Stored data
(** what a report is, on the snapshot [ev]. *)
Definition report_on (image root : string) (policy : RulePolicy) (g : Guestfs) (t : tree) (ev : EvidenceSnapshot)
    (report : ValidationReport) : Prop :=
  Forall2 (fun rule r => validate_rule g root ev (generic_score ev) rule t = (t, Ok r)) (rp_rules policy) (vp_results report) ∧
  report = mk_ValidationReport image (rp_name policy) rfc3339_now (vp_results report) (ValidationSummary_new (vp_results report)).
Lemma mounted_report image root policy g t :
  (validate_mounted image root policy g t).1 = t ∧
  ∀ report, (validate_mounted image root policy g t).2 = Ok report ↔
    ∃ ev, build_evidence image root t = Ok ev ∧ report_on image root policy g t ev report.
Proof.
  unfold validate_mounted, mbind, vact_bind, of_guest, gask. destruct (build_evidence image root t) as [ev|e|]; cbn [guest_outcome];
    [|by split; [|naive_solver]..].
  rewrite rules_decided. fold (generic_score ev). set (F := fun rule => (validate_rule g root ev (generic_score ev) rule t).2).
  assert (∀ rule r, F rule = Ok r ↔ validate_rule g root ev (generic_score ev) rule t = (t, Ok r)) as HF.
  { intros rule r. unfold F. pose proof (reads_rule g root ev (generic_score ev) rule t) as Hr.
    destruct (validate_rule g root ev (generic_score ev) rule t) as [t' o]. cbn in Hr |- *. naive_solver. }
  assert (∀ k, mapM F (rp_rules policy) = Ok k ↔
    Forall2 (fun rule r => validate_rule g root ev (generic_score ev) rule t = (t, Ok r)) (rp_rules policy) k) as Hm.
  { intros k. rewrite mapM_outcome_Ok. split; intros Hf; (eapply Forall2_impl; [exact Hf|]); intros; by apply HF. }
  split; [by destruct (mapM F (rp_rules policy))|]. intros report. unfold report_on.
  destruct (mapM F (rp_rules policy)) as [k|e|] eqn:E; unfold mret, vact_ret; cbn [snd].
  - split.
    + intros [= <-]. exists ev. split; [reflexivity|]. split; [exact (proj1 (Hm k) eq_refl)|reflexivity].
    + intros (ev' & [= <-] & Hall & ->). apply Hm in Hall. cbn in Hall. simplify_eq. done.
  - split; [done|]. intros (ev' & [= <-] & Hall%Hm & _). done.
  - split; [done|]. intros (ev' & [= <-] & Hall%Hm & _). done.
Qed.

Required work: Retype the entries above. Match them exactly.

Exercise response:
(** what a report is, on the snapshot [ev]. *)
Definition report_on (image root : string) (policy : RulePolicy) (g : Guestfs) (t : tree) (ev : EvidenceSnapshot)
    (report : ValidationReport) : Prop :=
  Forall2 (fun rule r => validate_rule g root ev (generic_score ev) rule t = (t, Ok r)) (rp_rules policy) (vp_results report) ∧
  report = mk_ValidationReport image (rp_name policy) rfc3339_now (vp_results report) (ValidationSummary_new (vp_results report)).
Lemma mounted_report image root policy g t :
  (validate_mounted image root policy g t).1 = t ∧
  ∀ report, (validate_mounted image root policy g t).2 = Ok report ↔
    ∃ ev, build_evidence image root t = Ok ev ∧ report_on image root policy g t ev report.
Proof.
  unfold validate_mounted, mbind, vact_bind, of_guest, gask. destruct (build_evidence image root t) as [ev|e|]; cbn [guest_outcome];
    [|by split; [|naive_solver]..].
  rewrite rules_decided. fold (generic_score ev). set (F := fun rule => (validate_rule g root ev (generic_score ev) rule t).2).
  assert (∀ rule r, F rule = Ok r ↔ validate_rule g root ev (generic_score ev) rule t = (t, Ok r)) as HF.
  { intros rule r. unfold F. pose proof (reads_rule g root ev (generic_score ev) rule t) as Hr.
    destruct (validate_rule g root ev (generic_score ev) rule t) as [t' o]. cbn in Hr |- *. naive_solver. }
  assert (∀ k, mapM F (rp_rules policy) = Ok k ↔
    Forall2 (fun rule r => validate_rule g root ev (generic_score ev) rule t = (t, Ok r)) (rp_rules policy) k) as Hm.
  { intros k. rewrite mapM_outcome_Ok. split; intros Hf; (eapply Forall2_impl; [exact Hf|]); intros; by apply HF. }
  split; [by destruct (mapM F (rp_rules policy))|]. intros report. unfold report_on.
  destruct (mapM F (rp_rules policy)) as [k|e|] eqn:E; unfold mret, vact_ret; cbn [snd].
  - split.
    + intros [= <-]. exists ev. split; [reflexivity|]. split; [exact (proj1 (Hm k) eq_refl)|reflexivity].
    + intros (ev' & [= <-] & Hall & ->). apply Hm in Hall. cbn in Hall. simplify_eq. done.
  - split; [done|]. intros (ev' & [= <-] & Hall%Hm & _). done.
  - split; [done|]. intros (ev' & [= <-] & Hall%Hm & _). done.
Qed.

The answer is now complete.